We know that a group of early humans crossed the Bering land bridge from Siberia over to the North American continent about 23,000 years ago, but scientists have always assumed that this group spread out across North America before venturing farther South.
Now, it seems that at least two groups of travelers made the perilous journey — leading researchers to state, for the first time, that another “ghost population” managed to cross the Bering bridge and venture down to Central and South America, without leaving any traces of their passing along the way.
A new report published in the online academic journal Nature states that researchers have found DNA evidence linking two Amazonian tribes, the Surui and the Karitiana, to current populations in Papua New Guinea and Aboriginal Australian tribes. This newly discovered genome means that the Surui and the Karitiana are more closely related to populations across the Pacific than to Native Americans in the north.

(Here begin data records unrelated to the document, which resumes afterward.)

(** Ranges follow each other and end in the [u32] values. *)
Lemma range_mono m t t' v c :
  counts_ok m -> conn_cfg m !! t = Some c -> (t < t')%nat -> range_start m t v + count_of v c <= range_start m t' v.
Proof.
  intros C E Ht. rewrite <- (range_start_S _ _ _ _ E). unfold range_start.
  replace t' with (S t + (t' - S t))%nat by lia. rewrite <- take_take_drop, sum_counts_app.
  pose proof (sum_counts_pos v (take (t' - S t) (drop (S t) (conn_cfg m))) ltac:(apply Forall_take, Forall_drop, C)). lia.
Qed.

Lemma range_bound m t v c :
  counts_ok m -> conn_cfg m !! t = Some c ->
  0 <= range_start m t v /\ 0 <= count_of v c /\ range_start m t v + count_of v c < 2 ^ 32.
Proof.
  intros C E. split; [apply sum_counts_pos, Forall_take, C|]. split; [by eapply count_of_pos|].
  assert (H : range_start m t v + count_of v c <= sum_counts v (conn_cfg m)).
  { rewrite <- (range_start_S _ _ _ _ E). unfold range_start.
    rewrite <- (take_drop (S t) (conn_cfg m)) at 2. rewrite sum_counts_app.
    pose proof (sum_counts_pos v (drop (S t) (conn_cfg m)) ltac:(apply Forall_drop, C)). lia. }
  destruct (decide (v = QED_CXT_PF_CID)) as [->|Hn]; [pose proof (co_pf _ C); lia|].
  rewrite (sum_counts_vf v (conn_cfg m)) in H by done. pose proof (co_vf _ C). lia.
Qed.

(** A cid lies in the range of at most one protocol. *)
Lemma range_unique m t t' v c c' x :
  counts_ok m -> conn_cfg m !! t = Some c -> conn_cfg m !! t' = Some c' ->
  range_start m t v <= x < range_start m t v + count_of v c ->
  range_start m t' v <= x < range_start m t' v + count_of v c' -> t = t'.
Proof.
  intros C E E' Hx Hx'. destruct (Nat.lt_trichotomy t t') as [H|[->|H]]; [|done|].
  - pose proof (range_mono _ _ _ v _ C E H). lia.
  - pose proof (range_mono _ _ _ v _ C E' H). lia.
Qed.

According to Fox News, lead author and researcher Pontus Skoglund of the Department of Genetics at Harvard Medical School stated that his team made the “unexpected discovery by using statistical methods that test whether a set of populations are equally related to a set of other populations.”
The team expected to find that Amazonian tribes have more in common with descendants of Native American tribes, which would have confirmed that there was just one major voyage of early humans across the Bering bridge.
This new “ghost population,” which appears to have no direct descendants on any continent, is now being called “Population Y” — a term derived from the word “Ypykuera,” which means “ancestor” in the ancient language of the Surui and Karitiana people.
Scientists often refer to “ghost populations” to reference villages or cultures that vanished without explanation; early U.S. history dating back before the Revolutionary War even boasts of the Lost Colony of Roanoke, which vanished into thin air after shipments of supplies from England were delayed for three years.
Similar to the multiple journeys that early American colonists made, scientists now believe that there was a period of mass migration from Siberia over to the Americas, but that several groups made individual journeys and settled in different locations.
There are no confirmed dates when each of these migrations likely occurred, nor do researchers know why each group decided to make the journey.